Kilis'e atılan roketler ya da Gaziantep'te patlatılan bomba, bu kentlerimizin ölümden kaçan yüzbinlerce Suriyeliye kucak açmasına karşı Suriyeli teröristlerin kendi üsluplarındaki teşekkürlerini mi ifade ediyor?
Nusaybin'de güvenlik güçlerimizi hedef alan ve şehit eden patlayıcılar, bu ilçemize yapışık Suriye'nin Kamışlı'sından farklı bir rejim içinde yaşayan Mardinlilere, PKK teröristlerinin sundukları hayat tarzının ifadesi mi?
Sorular, sorular...
Her yıl 1 Mayıs'ı sokak eylemlerinin konusu kılan yüzleri maskeli çapulcular, gerçekten emeğin hakkını vermek için mi, İstanbul'un yaşamını şiddete boğmaktalar?

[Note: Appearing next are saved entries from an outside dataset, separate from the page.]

Lemma apiApplyStatus_finalizers k st : preserves sameFinalizers (apiApplyStatus k st).
Proof.
  unfold apiApplyStatus. apply preserves_bind; [typeclasses eauto .. |
    intros w; apply sameStore_finalizers, takeFault_store |].
  intros [e|].
  - apply preserves_bind; [typeclasses eauto .. | intros w; apply sameStore_finalizers, log_store |
      intros; apply preserves_ret; typeclasses eauto].
  - intros w. destruct (store w !! k) as [o|] eqn:E; simpl; intros k'; simpl; [|reflexivity]. destruct (decide (k = k')) as [<-|Hne].
    + rewrite lookup_insert_eq, E. reflexivity.
    + rewrite lookup_insert_ne by exact Hne. reflexivity.
Qed.

Lemma apiApplyStatus_secrets k st : preserves sameSecrets (apiApplyStatus k st).
Proof.
  unfold apiApplyStatus. apply preserves_bind; [typeclasses eauto .. | apply takeFault_secrets |].
  intros [e|].
  - apply preserves_bind; [typeclasses eauto .. | apply log_secrets |
      intros; apply preserves_ret; typeclasses eauto].
  - intros w. destruct (store w !! k); reflexivity.
Qed.

Lemma apiApplyStatus_trace k st : preserves (extends statusOnly) (apiApplyStatus k st).
Proof.
  unfold apiApplyStatus. apply preserves_bind; [typeclasses eauto .. | apply takeFault_trace |].
  intros [e|].
  - apply preserves_bind; [typeclasses eauto .. | apply log_trace; exact I |
      intros; apply preserves_ret; typeclasses eauto].
  - intros w. destruct (store w !! k); simpl;
      (eexists; split; [reflexivity | repeat constructor]).
Qed.

#[local] Hint Resolve takeFault_store takeFault_secrets takeFault_trace log_store log_secrets
  Now_store Now_secrets Now_trace apiGet_store apiGet_secrets apiGet_trace
  apiApplyStatus_finalizers apiApplyStatus_secrets apiApplyStatus_trace : frame.

Lemma sleep_finalizers ms : preserves sameFinalizers (sleep ms).
Proof. intros w k. reflexivity. Qed.
Lemma sleep_trace ms : preserves (extends statusOnly) (sleep ms).
Proof. apply log_trace. exact I. Qed.
Lemma Now_finalizers : preserves sameFinalizers Now.
Proof. intros w k. reflexivity. Qed.
Lemma apiGet_finalizers k : preserves sameFinalizers (apiGet k).
Proof. intros w. apply sameStore_finalizers, apiGet_store. Qed.

#[local] Hint Resolve sleep_finalizers sleep_trace Now_finalizers apiGet_finalizers : frame.

Ltac frame :=
  repeat match goal with
  | |- preserves _ (bind _ _) => apply preserves_bind; [typeclasses eauto .. | | intros ?]
  | |- preserves _ (ret _) => apply preserves_ret; typeclasses eauto
  | |- preserves _ (match ?x with _ => _ end) => destruct x
  | |- preserves ?R (if ?b then _ else _) => destruct b
  | |- preserves _ _ => solve [eauto with frame]
  end.

Lemma patchStatusLoop_finalizers obj st i fuel last :
  preserves sameFinalizers (patchStatusLoop obj st i fuel last).
Proof.
  revert i last. induction fuel as [|fuel IH]; intros i last; simpl; frame.
Qed.
Lemma patchStatusLoop_secrets obj st i fuel last :
  preserves sameSecrets (patchStatusLoop obj st i fuel last).
Proof.
  revert i last. induction fuel as [|fuel IH]; intros i last; simpl; frame.
  all: intros w; reflexivity.
Qed.
Lemma patchStatusLoop_trace obj st i fuel last :
  preserves (extends statusOnly) (patchStatusLoop obj st i fuel last).
Proof.
  revert i last. induction fuel as [|fuel IH]; intros i last; simpl; frame.
Qed.

#[local] Hint Resolve patchStatusLoop_finalizers patchStatusLoop_secrets patchStatusLoop_trace : frame.

Lemma updateGenericStatus_finalizers u b e : preserves sameFinalizers (updateGenericStatus u b e).
Proof. unfold updateGenericStatus. frame. Qed.
Lemma updateGenericStatus_secrets u b e : preserves sameSecrets (updateGenericStatus u b e).
Proof. unfold updateGenericStatus. frame. Qed.
Lemma updateGenericStatus_trace u b e : preserves (extends statusOnly) (updateGenericStatus u b e).
Proof. unfold updateGenericStatus. frame. Qed.

#[local] Hint Resolve updateGenericStatus_finalizers updateGenericStatus_secrets
  updateGenericStatus_trace : frame.

(** The deferred status update writes status only, and returns the error. *)
Lemma deferStatus_finalizers u e : preserves sameFinalizers (deferStatus u e).
Proof. unfold deferStatus, patchStatus. frame. Qed.
Lemma deferStatus_secrets u e : preserves sameSecrets (deferStatus u e).
Proof. unfold deferStatus, patchStatus. frame. Qed.
Lemma deferStatus_trace u e : preserves (extends statusOnly) (deferStatus u e).
Proof. unfold deferStatus, patchStatus. frame. Qed.
Lemma deferStatus_result u e : yields (fun r => r = Some e) (deferStatus u e).
Proof. unfold deferStatus. mrun; reflexivity. Qed.

#[local] Hint Resolve deferStatus_finalizers deferStatus_secrets deferStatus_trace : frame.

(** ** C8: the update-event filter *)

(** C8: an Update event enqueues the object's key exactly when the
    generation changed or the new object carries a non-zero deletion
    timestamp; otherwise it is dropped and the queue is left unchanged. *)
Theorem UpdateFunc_enqueue_iff (oldU newU : Obj) :
  (UpdateFunc (AnyUnstructured oldU) (AnyUnstructured newU) <> None <->
     o_generation oldU <> o_generation newU \/
     IsZero (o_deletionTimestamp newU) = false) /\
  (forall key, UpdateFunc (AnyUnstructured oldU) (AnyUnstructured newU) = Some key ->
     key = MetaNamespaceKeyFunc newU) /\
  (o_generation oldU = o_generation newU -> IsZero (o_deletionTimestamp newU) = true ->
     forall q, handleUpdate (AnyUnstructured oldU) (AnyUnstructured newU) q = q).
Proof.
  unfold handleUpdate, UpdateFunc; simpl.
  destruct (Z.eqb_spec (o_generation oldU) (o_generation newU)) as [Heq|Hne];
    destruct (IsZero (o_deletionTimestamp newU)) eqn:Hz; simpl.
  - split; [split; [congruence | intros [H|H]; congruence] |].
    split; [congruence | reflexivity].
  - split; [split; [intros _; right; reflexivity | congruence] |].
    split; [congruence | congruence].
  - split; [split; [intros _; left; exact Hne | congruence] |].
    split; [congruence | congruence].
  - split; [split; [intros _; left; exact Hne | congruence] |].
    split; [congruence | congruence].
Qed.

(** ** C4: a key whose object is gone *)

Lemma apiGet_notfound_trace k w w1 :
  apiGet k w = (inr NotFound, w1) -> trace w1 = trace w ++ [EvGet k (Some NotFound)].
Proof.
  unfold apiGet, bind, takeFault, log, ret. destruct (inj w) as [|[e|] r]; simpl.
  - destruct (store w !! k); intros H; inversion H; reflexivity.
  - intros H; inversion H; reflexivity.
  - destruct (store w !! k); intros H; inversion H; reflexivity.
Qed.

(** C4: when the fetch of the key's object returns NotFound, [reconcileByKey]
    returns no error (so no requeue), and the only remote call it made was
    that fetch: the store and the secrets are unchanged and no status write
    or patch was issued. *)
Theorem reconcileByKey_not_found (c : Controller) (key : string) (k : string * string)
    (w w1 : World)
    (Hsplit : SplitMetaNamespaceKey key = Some k)
    (Hget : apiGet k w = (inr NotFound, w1)) :
  reconcileByKey c key w = (None, w1) /\ store w1 = store w /\
  secrets w1 = secrets w /\ trace w1 = trace w ++ [EvGet k (Some NotFound)].
Proof.
  pose proof (apiGet_store k w) as Hs. pose proof (apiGet_secrets k w) as Hsec.
  unfold sameStore, sameSecrets in *. rewrite Hget in Hs, Hsec. simpl in Hs, Hsec.
  split; [| split; [exact Hs | split; [exact Hsec | apply apiGet_notfound_trace; exact Hget]]].
  unfold reconcileByKey. rewrite Hsplit. unfold bind at 1. rewrite Hget. reflexivity.
Qed.

Lemma reconcileByKey_not_found_witness :
  let w := mkWorld ∅ ∅ [] 0 [] in
  let k := ("ns1", "foo")%string in
  SplitMetaNamespaceKey "ns1/foo" = Some k /\
  apiGet k w = (inr NotFound, emit (EvGet k (Some NotFound)) w) /\
  reconcileByKey (mkController "fin" (fun _ _ s => (None, s, [])) (fun _ s => (None, s, [])) [])
    "ns1/foo" w = (None, emit (EvGet k (Some NotFound)) w).
Proof.
  intros w k. split; [reflexivity | split; [reflexivity |]].
  apply (reconcileByKey_not_found _ "ns1/foo" k w (emit (EvGet k (Some NotFound)) w));
    reflexivity.
Defined.

(** ** C7: the worker's handling of a failed reconcile *)

(** C7: when the dequeued key's reconcile fails, the worker goes on
    ([processNextWorkItem] returns true) and logs the error; below 10
    recorded requeues the key is re-added with rate limiting (failure count
    incremented, delayed by the exponential backoff unless the queue is
    shutting down); from 10 on it is forgotten: the counter is reset and
    nothing is re-added. *)
Theorem processNextWorkItem_on_failure (reconcile : string -> M (option error))
    (q q1 : Queue) (w w1 : World) (key : string) (err : error)
    (Hget : queueGet q = Some (Some (inl key), q1))
    (Hrec : reconcile key w = (Some err, w1)) :
  let n := NumRequeues (inl key) q1 in
  exists q' w', processNextWorkItem reconcile q w = Some (true, q', w') /\
    store w' = store w1 /\ secrets w' = secrets w1 /\
    (exists msg, trace w' = trace w1 ++ [EvLog msg]) /\
    ((n < 10)%nat ->
       q' = queueDone (inl key) (queueAddRateLimited (inl key) q1) /\
       q_failures q' !! inl key = Some (S n) /\
       (q_shuttingDown q1 = false ->
          q_waiting q' = q_waiting q1 ++
                         [(inl key, Z.min (baseDelay * 2 ^ Z.of_nat n) maxDelay)])) /\
    ((10 <= n)%nat ->
       q' = queueDone (inl key) (queueForget (inl key) q1) /\
       q_failures q' !! inl key = None /\ q_waiting q' = q_waiting q1).
Proof.
  intros n. unfold processNextWorkItem. rewrite Hget, Hrec.
  change (NumRequeues (inl key) q1) with n.
  destruct (Nat.ltb_spec n 10) as [Hlt|Hge].
  - eexists _, _. split; [reflexivity |]. simpl.
    split; [reflexivity | split; [reflexivity | split; [eexists; reflexivity |]]].
    split; [| intros Hc; lia].
    intros _. split; [reflexivity |].
    unfold queueAddRateLimited, rateLimiterWhen, queueAddAfter. fold n.
    assert (Hmin : (if baseDelay * 2 ^ Z.of_nat n >? maxDelay then maxDelay
                    else baseDelay * 2 ^ Z.of_nat n) =
                   Z.min (baseDelay * 2 ^ Z.of_nat n) maxDelay).
    { destruct (Z.gtb_spec (baseDelay * 2 ^ Z.of_nat n) maxDelay); lia. }
    rewrite Hmin. simpl.
    assert (Hpos : 0 < Z.min (baseDelay * 2 ^ Z.of_nat n) maxDelay).
    { apply Z.min_glb_lt; [| unfold maxDelay; lia].
      unfold baseDelay. apply Z.mul_pos_pos; [lia | apply Z.pow_pos_nonneg; lia]. }
    destruct (q_shuttingDown q1) eqn:Hsd; simpl.
    + split; [unfold queueDone; simpl; case_bool_decide; simpl; apply lookup_insert_eq |].
      intros Hc; discriminate.
    + destruct (Z.leb_spec (Z.min (baseDelay * 2 ^ Z.of_nat n) maxDelay) 0); [lia |].
      simpl. unfold queueDone; simpl.
      split; [case_bool_decide; simpl; apply lookup_insert_eq |].
      intros _. case_bool_decide; reflexivity.
  - eexists _, _. split; [reflexivity |]. simpl.
    split; [reflexivity | split; [reflexivity | split; [eexists; reflexivity |]]].
    split; [intros Hc; lia |].
    intros _. split; [reflexivity |]. unfold queueDone, queueForget; simpl.
    split; [case_bool_decide; simpl; apply lookup_delete_eq |].
    case_bool_decide; reflexivity.
Qed.

Lemma processNextWorkItem_on_failure_witness :
  let q := mkQueue [inl "ns1/foo"%string] [inl "ns1/foo"%string] [] false ∅ [] in
  let rec : string -> M (option error) := fun _ w => (Some (Plain "boom"), w) in
  let w := mkWorld ∅ ∅ [] 0 [] in
  queueGet q = Some (Some (inl "ns1/foo"%string), mkQueue [] [] [inl "ns1/foo"%string] false ∅ []) /\
  rec "ns1/foo"%string w = (Some (Plain "boom"), w) /\
  exists q' w', processNextWorkItem rec q w = Some (true, q', w').
Proof.
  intros q rec w. split; [vm_compute; reflexivity | split; [reflexivity |]].
  destruct (processNextWorkItem_on_failure rec q
              (mkQueue [] [] [inl "ns1/foo"%string] false ∅ []) w w
              "ns1/foo"%string (Plain "boom") ltac:(vm_compute; reflexivity) eq_refl)
    as [q' [w' [H _]]].
  exists q', w'. exact H.
Defined.

(** ** C3: the status-patch retry policy *)

Definition conflictClass (e : ApiErr) : bool :=
  IsConflict (ApiError e) || IsAlreadyExists (ApiError e).

(** The trace of the retried attempts: each conflict-class response is
    followed by a 100ms sleep. *)
Definition retryEvents (k : string * string) (st : Status) (rs : list ApiErr) : list Event :=
  flat_map (fun e => [EvApplyStatus k st (Some e); EvSleep 100]) rs.

Lemma apiApplyStatus_event k st w :
  trace (snd (apiApplyStatus k st w)) = trace w ++ [EvApplyStatus k st (fst (apiApplyStatus k st w))].
Proof.
  unfold apiApplyStatus, bind, takeFault, log, ret.
  destruct (inj w) as [|[e|] r]; simpl; [destruct (store w !! k) | | destruct (store w !! k)];
    reflexivity.
Qed.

Açıkçası anlaması zor durumlar fazlasıyla var gündemimizde.
Acaba "Türkiye'de demokrasi yok" diyen HDP'liler Moskova'da Putin yönetiminin temsilcileri ile görüşürken, "Neden Suriye'nin Beşşar Esad'ını destekliyorsunuz" diye hiç sordular mı?
Beddua bolluğu...
Ya da laiklik üzerinde Jakoben çeşitlemeler yapmayı siyaset etmek sanan Cumhuriyet Muhafızları, tüm dünyada barışın ve uzlaşmanın simgesi olan "Mevlevilik"in bile "Tekkeler ve zaviyeler" kapsamında yasaklandığını, neden hiç hatırlamazlar?
Böyle sayısız soru var... Mesela Pensilvanya'daki sığınağından "Evlerine ateşler düşsün" diyerek Türkiye'ye beddualar yağdıran o kişi, Türkiye'de kendisine bağlı polislerin, savcıların ve yargıçların ürettikleri komplolarla yıllarını hapiste geçiren suçsuz insanların, kendisine gönderdikleri bedduaların farkında mıdır?
Balonlar patlarken
Ama galiba bu tür sorulara takılıp, gerçekleri bir kenara bırakmanın kimseye yararı yok... Sonuçta halkın bilinci kimin terörizmi, kimin darbeciliği desteklediğinin farkında.
Mesela MHP'yi ele geçirme planları da yargı kararı ile havada kalmadı mı? Kasetli komploları bir dönemde sonuç veren siyasi imamlar, şimdi MHP'nin olağan kongresini beklemek zorundalar.
Ancak yine de gündemdeki soruları aklımızdan çıkarmayalım.